Un Staff Ride comprend trois phases essentielles et distinctes : (1) l’étude préliminaire systématique d’une campagne, d’une bataille ou d’un événement choisi ; (2) une visite approfondie du site en question associé à cette bataille ; et (3) l’opportunité d’intégrer les leçons tirées des phases 1 et 2.

« La phase préparatoire est cruciale car les Staff Rides reposent sur la participation optimale des étudiants pour garantir réflexion, analyse et discussion », a déclaré Bourque. « Ils ont fait des recherches, rédigé un essai et présenté un briefing préliminaire quand ils étaient dans le Michigan. Maintenant, nous sommes ici, dans la phase d’étude sur le terrain. Nous allons là où les événements ont eu lieu pour qu’ils puissent s’immerger dans l’environnement.

Cadet de l’armée de terre Shane Yamco
Cadet de l’armée de terre Shane Yamco

« Cela donne aux étudiants une compréhension pratique des différences entre les cartes, ce qui est écrit, et à quoi cela ressemble sur le terrain. Il est impossible que ce qu’ils voient sur une carte soit comparable à ce qu’ils voient sur le terrain. »
Spécialisé en économie et en études internationales, Shane Yamco a déclaré que chaque endroit est « unique à sa façon » et contribue à une représentation globale des invasions de Normandie.

« Les histoires ici sont une source d’inspiration », a déclaré le cadet de l’armée Yamco. « Elles vont au-delà des tactiques, des capacités, des armes, des engagements et de toutes ces stratégies. Il s’agit plutôt des personnes, de leur leadership et de la manière dont les leaders ont inspiré les troupes. L’armée elle-même, qui est essentielle à cette région, est l’une des plus grandes organisation de solidarité, de bravoure et de sacrifice. »

Chaque arrêt : Patriotisme, fierté et chagrin

Cimetière américain de Normandie
Cimetière américain de Normandie

Il est un peu avant 9 heures du matin au cimetière américain de Normandie, alors qu’un groupe d’étudiants du ROTC de l’Université du Michigan se prépare à hisser le drapeau américain. Ils ont déjà effectué cette cérémonie maintes fois, mais jamais dans le premier cimetière américain sur le sol européen, établi le 8 juin 1944.


Les émotions ici sont différentes.

Quelques minutes avant la cérémonie du drapeau, l’émotion de plusieurs cadets se ressent au travers de leur respiration profonde, faces aux 9 386 tombes de militaires américains sur presque 70 hectares. La plupart d’entre eux ont perdu la vie lors des débarquements du Jour J et des opérations qui ont suivi.

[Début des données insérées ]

(** C18: what dirlink has entered is what dirlookup finds.  For a name that the
    directory does not have, dirlink returns 0, the directory stays well formed
    and keeps its other entries, and dirlookup of the name then returns the new
    entry, with the inode number in the slot of the inode cache that it
    returns. *)
Theorem dirlink_dirlookup D me p hs s dp x name inum j i : dir_ready D me p hs s dp x -> missing s x name -> free_entry s x j ->
  chars name -> 0 < inum < 2 ^ 16 -> 16 * Z.of_nat j + 16 <= MAXFILE * BSIZE -> frees s 2 -> spare [] hs 11 s -> iget_slot (icache s) inum = Some i ->
  exists hs' s' x' s1 y, dirlink dp name inum s = Ret 0 s' /\ dir_ready D me p hs' s' dp x' /\
    (forall k, (k < nents x)%nat -> k <> j -> entry s' x' k = entry s x k) /\
    dirlookup dp name s' = Ret (Some (i, 16 * Z.of_nat j)) (with_inode i y s1) /\ i_inum y = inum /\ same s' s1.
Proof.
  intros R Hmiss Hfree Hc Hi Hmax Hfr Hsp Hslot. destruct (dirlink_run D me p hs s dp x name inum j R Hmiss Hfree Hc Hi Hmax Hfr Hsp) as (hs' & s' & x' & E & P & Hl).
  assert (length hs' < NBUF)%nat as Hl' by (unfold spare in Hsp; cbn [length] in Hsp; lia). pose proof (lp_ready _ _ _ _ _ _ _ _ _ _ _ P) as R'.
  pose proof (linked_found _ _ _ _ _ _ _ _ _ _ _ _ P Hmiss (proj1 Hfree) Hc Hi) as Hf.
  assert (iget_slot (icache s') inum = Some i) as Hslot'.
  { rewrite (lp_icache _ _ _ _ _ _ _ _ _ _ _ P). rewrite (iget_slot_insert _ _ x); [done|apply (fr_icache _ _ _ _ _ _ _ (dr_file _ _ _ _ _ _ _ R))|apply (lp_same _ _ _ _ _ _ _ _ _ _ _ P)]. }
  destruct (dirlookup_found D 1 me p hs' s' dp x' name j i (ready_dir _ _ _ _ _ _ _ R' Hl') Hf) as (s1 & z & L & Hz & _ & S1).
  { by rewrite (lp_new _ _ _ _ _ _ _ _ _ _ _ P), new_entry_inum by lia. }
  rewrite (lp_new _ _ _ _ _ _ _ _ _ _ _ P), new_entry_inum in L by lia. destruct (iget_slot_is _ _ _ Hslot') as (z' & Hz' & Hg). assert (z' = z) as -> by congruence.
  exists hs', s', x', s1, (got inum z). split; [done|]. split; [done|]. split; [apply (lp_other _ _ _ _ _ _ _ _ _ _ _ P)|]. split; [done|]. split; [|done]. by apply got_is.
Qed.

End results.

(** ** A file of 700 bytes *)

(** Blocks 0 to 61 are in use: 59 and 60 belong to inode 5, 61 to inode 6. *)
Definition bitmap0 : list Z := replicate 7 255 ++ [63] ++ replicate 504 0.

Definition dinode5 : dinode := mk_dinode 2 0 0 1 700 ([59; 60] ++ replicate 11 0).
Definition inode5 : inode := mk_inode 1 5 1 true 1 true 2 0 0 1 700 ([59; 60] ++ replicate 11 0).

(** Inode 6 is a directory of 31 entries. *)
Definition dinode6 : dinode := mk_dinode 1 0 0 1 496 (61 :: replicate 12 0).
Definition inode6 : inode := mk_inode 1 6 1 true 1 true 1 0 0 1 496 (61 :: replicate 12 0).
Definition no_inode : inode := mk_inode 0 0 0 false 0 false 0 0 0 0 0 (replicate 13 0).

Definition file_disk (b : Z) : list Z :=
  if b =? 58 then bitmap0 else if b =? 32 then put_dinode (put_dinode zeros (dinode_off 5) dinode5) (dinode_off 6) dinode6 else if b =? 61 then ones else fs_disk b.

(** An operation has begun; the cache of blocks is empty. *)
Definition op_on (ic : list inode) (D : Z -> list Z) : kstate := set_icache ic (set_klog (mk_logst 2 30 1 false 1 0 (replicate 30 0)) (boot D)).

Lemma op_on_txn ic D : (forall k, length (D k) = 512%nat) -> txn 1 0 parent0 [] [] (op_on ic D).
Proof.
  intros HD. destruct (boot_booted D HD) as [C I _ _]. constructor; [by destruct C|by destruct I| |done].
  constructor; try done.
  - by intros h ?%not_elem_of_nil.
  - constructor.
  - intros k. split; [by intros (b & x & ->%free_buf_at & ? & _)|by intros ?%not_elem_of_nil].
Qed.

L’herbe verte scintille sous le soleil. Rangée après rangée, les croix blanches et les étoiles de David sont parfaitement alignées, à perte de vue.

Cadet de l’armée de terre Anthony John Nasharr
Cadet de l’armée de terre Anthony John Nasharr

Silence absolu.

« Quel honneur de hisser le drapeau au cimetière américain de Normandie », a déclaré Anthony John Nasharr, étudiant en génie mécanique et cadet de l’armée. « C’est un lieu que je n’oublierai jamais de par l’importance du champ de bataille et du soin apporté au mémorial des disparus. »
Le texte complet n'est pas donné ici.